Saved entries

╭──

(* ===== verification/PersistentTable.v ===== *)
(** * The tables of persistent requests

    [PersistentTable.C] and [NodePersistentTable.C] of
    [gems-lib/ruby_clean/system]: which components starve for a line, which of
    them were there when this component was last served (marked), and which want
    to write.  The two classes are one text over [NetDest] and over [Set]; here
    they are one definition over the interface [NodeContainer], whose laws both
    containers have. *)

From stdpp Require Import gmap sets numbers.
From S2P Require Import Prelude Address HashMap Sequencer NodeSet NetDest.
Local Open Scope Z_scope.

(** ** Sets of components *)

(** What the tables use of a set of components named by [M]: [nc_smallest] is
    [smallestElement], a number, and [nc_named] the component the tables make of
    it. *)
Class NodeContainer (C M : Type) := {
  nc_new : outcome C;
  nc_add : M → C → outcome C;
  nc_remove : M → C → outcome C;
  nc_isElement : M → C → outcome bool;
  nc_isSuperset : C → C → outcome bool;
  nc_isEmpty : C → bool;
  nc_count : C → Z;
  nc_smallest : C → outcome Z;
  nc_named : Z → M
}.

(** Its promise: the operations are those of finite sets. *)
Class NodeContainerLaws (C M : Type) `{NodeContainer C M} `{Countable M} := {
  nc_ok : C → Prop;
  nc_valid : M → Prop;
  nc_members : C → gset M;
  nc_index : M → Z;
  nc_before : M → M → Prop;
  nc_new_law : ∃ s, nc_new = Ret s ∧ nc_ok s ∧ nc_members s = ∅;
  nc_add_law m s : nc_ok s → nc_valid m →
    ∃ s', nc_add m s = Ret s' ∧ nc_ok s' ∧ nc_members s' = {[m]} ∪ nc_members s;
  nc_remove_law m s : nc_ok s → nc_valid m →
    ∃ s', nc_remove m s = Ret s' ∧ nc_ok s' ∧ nc_members s' = nc_members s ∖ {[m]};
  nc_isElement_law m s : nc_ok s → nc_valid m → nc_isElement m s = Ret (bool_decide (m ∈ nc_members s));
  nc_isSuperset_law s s' : nc_ok s → nc_ok s' → nc_isSuperset s s' = Ret (bool_decide (nc_members s' ⊆ nc_members s));
  nc_isEmpty_law s : nc_ok s → nc_isEmpty s = bool_decide (nc_members s = ∅);
  nc_count_law s : nc_ok s → nc_count s = Z.of_nat (size (nc_members s));
  nc_smallest_law s : nc_ok s → nc_members s ≠ ∅ →
    ∃ m, nc_smallest s = Ret (nc_index m) ∧ m ∈ nc_members s ∧ ∀ m', m' ∈ nc_members s → m' = m ∨ nc_before m m'
}.

Inductive AccessType := AccessType_Read | AccessType_Write.

#[export] Instance AccessType_dec : EqDecision AccessType.
Proof. solve_decision. Defined.

(** ** The table *)

Record table_entry (C : Type) := mkEntry { m_starving : C; m_marked : C; m_request_to_write : C }.
Arguments mkEntry {C} _ _ _.
Arguments m_starving {C} _.
Arguments m_marked {C} _.
Arguments m_request_to_write {C} _.

Section table.
Context `{NodeContainer C M}.
Implicit Types (t : gmap Z (table_entry C)) (address : Z).

Definition add_if_write (type : AccessType) (m : M) (s : C) : outcome C :=
  if bool_decide (type = AccessType_Write) then nc_add m s else Ret s.

Definition persistentRequestLock address (locker : M) (type : AccessType) t : outcome (gmap Z (table_entry C)) :=
  assertb (address =? line address) ;;
  if negb (map_exist address t) then
    empty ← nc_new;
    starving ← nc_add locker empty;
    write ← add_if_write type locker empty;
    Ret (map_add address (mkEntry starving empty write) t)
  else
    entry ← map_lookup address t;
    present ← nc_isElement locker (m_starving entry);
    assertb (negb present) ;;
    starving ← nc_add locker (m_starving entry);
    write ← add_if_write type locker (m_request_to_write entry);
    subset ← nc_isSuperset starving (m_marked entry);
    assertb subset ;;
    Ret (<[address := mkEntry starving (m_marked entry) write]> t).

Definition persistentRequestUnlock address (unlocker : M) t : outcome (gmap Z (table_entry C)) :=
  assertb (address =? line address) ;;
  assertb (map_exist address t) ;;
  entry ← map_lookup address t;
  present ← nc_isElement unlocker (m_starving entry);
  assertb present ;;
  subset ← nc_isSuperset (m_starving entry) (m_marked entry);
  assertb subset ;;
  starving ← nc_remove unlocker (m_starving entry);
  marked ← nc_remove unlocker (m_marked entry);
  write ← nc_remove unlocker (m_request_to_write entry);
  subset ← nc_isSuperset starving marked;
  assertb subset ;;
  let t := <[address := mkEntry starving marked write]> t in
  if nc_isEmpty starving then
    assertb (nc_isEmpty marked) ;;
    map_erase address t
  else Ret t.

Definition markEntries address t : outcome (gmap Z (table_entry C)) :=
  assertb (address =? line address) ;;
  if map_exist address t then
    entry ← map_lookup address t;
    assertb (nc_isEmpty (m_marked entry)) ;;
    Ret (<[address := mkEntry (m_starving entry) (m_starving entry) (m_request_to_write entry)]> t)
  else Ret t.

(** [self] is the component that owns the table. *)
Definition okToIssueStarving (self : M) address t : outcome bool :=
  assertb (address =? line address) ;;
  if negb (map_exist address t) then Ret true
  else
    entry ← map_lookup address t;
    present ← nc_isElement self (m_starving entry);
    if (present : bool) then Ret false
    else entry ← map_lookup address t; Ret (nc_isEmpty (m_marked entry)).

Definition findSmallest address t : outcome M :=
  assertb (address =? line address) ;;
  assertb (map_exist address t) ;;
  entry ← map_lookup address t;
  i ← nc_smallest (m_starving entry);
  Ret (nc_named i).

Definition typeOfSmallest address t : outcome AccessType :=
  assertb (address =? line address) ;;
  assertb (map_exist address t) ;;
  entry ← map_lookup address t;
  i ← nc_smallest (m_starving entry);
  write ← nc_isElement (nc_named i) (m_request_to_write entry);
  Ret (if (write : bool) then AccessType_Write else AccessType_Read).

Definition isLocked address t : outcome bool :=
  assertb (address =? line address) ;; Ret (map_exist address t).

Definition countStarvingForAddress address t : outcome Z :=
  if map_exist address t then entry ← map_lookup address t; Ret (nc_count (m_starving entry)) else Ret 0.

Definition countReadStarvingForAddress address t : outcome Z :=
  if map_exist address t then
    entry ← map_lookup address t; Ret (nc_count (m_starving entry) - nc_count (m_request_to_write entry))
  else Ret 0.
End table.

(** ** The two classes *)

(** [RubyConfig::numberOfChips()], and the number of components of each type. *)
Class ChipCount := numberOfChips : Z.
Class MachineCounts := machine_counts : list Z.

(** The number of the machine type [MachineType_L1Cache] in the enumeration of
    the protocol. *)
Class L1Type := MachineType_L1Cache : nat.

(** [NodePersistentTable]: sets of nodes. *)
#[export] Instance node_container `{ChipCount} : NodeContainer NodeSet Z := {|
  nc_new := new_Set numberOfChips;
  nc_add := NodeSet.add;
  nc_remove := NodeSet.remove;
  nc_isElement := NodeSet.isElement;
  nc_isSuperset := NodeSet.isSuperset;
  nc_isEmpty := NodeSet.isEmpty;
  nc_count := NodeSet.count;
  nc_smallest := NodeSet.smallestElement;
  nc_named := id
|}.

(** [PersistentTable]: sets of components; the smallest element is taken for an
    L1 cache. *)
#[export] Instance machine_container `{MachineCounts} `{L1Type} : NodeContainer (list NodeSet) MachineID := {|
  nc_new := Ret (new_NetDest machine_counts);
  nc_add := NetDest.add machine_counts;
  nc_remove := NetDest.remove machine_counts;
  nc_isElement := NetDest.isElement machine_counts;
  nc_isSuperset := NetDest.isSuperset;
  nc_isEmpty := NetDest.isEmpty;
  nc_count := NetDest.count;
  nc_smallest := NetDest.smallestElement;
  nc_named j := (MachineType_L1Cache, j)
|}.

(** The numbering [NodePersistentTable] sends nodes through, sixteen of them. *)
Definition persistent_randomize : list Z := [0; 1; 2; 3; 4; 5; 6; 7; 8; 9; 10; 11; 12; 13; 14; 15].

Section node_table.
Context `{ChipCount}.
Implicit Types (t : gmap Z (table_entry NodeSet)).

Definition node_lock (address llocker : Z) (type : AccessType) t : outcome (gmap Z (table_entry NodeSet)) :=
  locker ← at_int persistent_randomize llocker; persistentRequestLock address locker type t.

Definition node_unlock (address uunlocker : Z) t : outcome (gmap Z (table_entry NodeSet)) :=
  unlocker ← at_int persistent_randomize uunlocker; persistentRequestUnlock address unlocker t.

Definition node_findSmallest (address : Z) t : outcome Z :=
  i ← findSmallest address t; at_int persistent_randomize i.
End node_table.

(** [PersistentTable::okToIssueStarving], with the cache's own version. *)
Definition machine_okToIssue `{MachineCounts} `{L1Type} (m_version address : Z) (t : gmap Z (table_entry (list NodeSet)))
    : outcome bool :=
  okToIssueStarving (MachineType_L1Cache, m_version) address t.

(** ** The containers have the laws *)

(** A configuration with fewer than [2 ^ 31] chips or components. *)
Class ChipsOk `{ChipCount} := chips_ok : 0 < numberOfChips < 2 ^ 31.
Class MachinesOk `{MachineCounts} := machines_ok : counts_ok machine_counts ∧ zsum id machine_counts < 2 ^ 31.

#[export] Instance node_laws `{ChipsOk} : NodeContainerLaws NodeSet Z.
Proof.
  refine {| nc_ok s := set_ok s ∧ m_nSize s = numberOfChips; nc_valid i := 0 ≤ i < numberOfChips; nc_members := members;
    nc_index := id; nc_before := Z.lt |}.
  - pose proof chips_ok. exists (setSize numberOfChips). cbn. unfold new_Set. rewrite (proj2 (Z.ltb_lt _ _)) by lia.
    destruct (setSize_spec numberOfChips) as [? ?]; [lia|]. done.
  - intros i s [Hs Hn] Hi. destruct (set_add_spec s i Hs) as (s' & E1 & E2 & E3 & E4); [lia|].
    exists s'. split_and!; [done|done|lia|done].
  - intros i s [Hs Hn] Hi. destruct (set_remove_spec s i Hs) as (s' & E1 & E2 & E3 & E4); [lia|].
    exists s'. split_and!; [done|done|lia|done].
  - intros i s [Hs Hn] Hi. apply set_isElement_spec; [done|lia].
  - intros s s' [Hs Hn] [Hs' Hn']. apply set_isSuperset_spec; (done || lia).
  - intros s [Hs _]. by apply set_isEmpty_spec.
  - intros s [Hs _]. by apply set_count_spec.
  - intros s [Hs _] Hne. destruct (smallestElement_spec s Hs) as [[? _]|(i & Ei & Hi & Hmin)]; [done|].
    exists i. split_and!; [done|done|]. intros j Hj. specialize (Hmin j Hj). destruct (decide (j = i)); [by left|right; lia].
Defined.

#[export] Instance machine_laws `{MachinesOk} `{L1Type} : NodeContainerLaws (list NodeSet) MachineID.
Proof.
  refine {| nc_ok := dest_ok machine_counts; nc_valid := valid machine_counts; nc_members := dests;
    nc_index := snd; nc_before := before |}.
  - eexists. split; [done|]. apply new_spec, machines_ok.
  - intros m s Hs Hm. by apply add_spec.
  - intros m s Hs Hm. by apply remove_spec.
  - intros m s Hs Hm. by apply isElement_spec.
  - intros s s' Hs Hs'. apply (isSuperset_spec machine_counts); (done || apply machines_ok).
  - intros s Hs. by apply (isEmpty_spec machine_counts).
  - intros s Hs. by apply (count_spec machine_counts); [apply machines_ok..|].
  - intros s Hs Hne. by apply (net_smallestElement_spec machine_counts); [apply machines_ok..| |].
Defined.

╰──

Where a line of the entries contains "have", report that line.

    containers have. *)
(** ** The containers have the laws *)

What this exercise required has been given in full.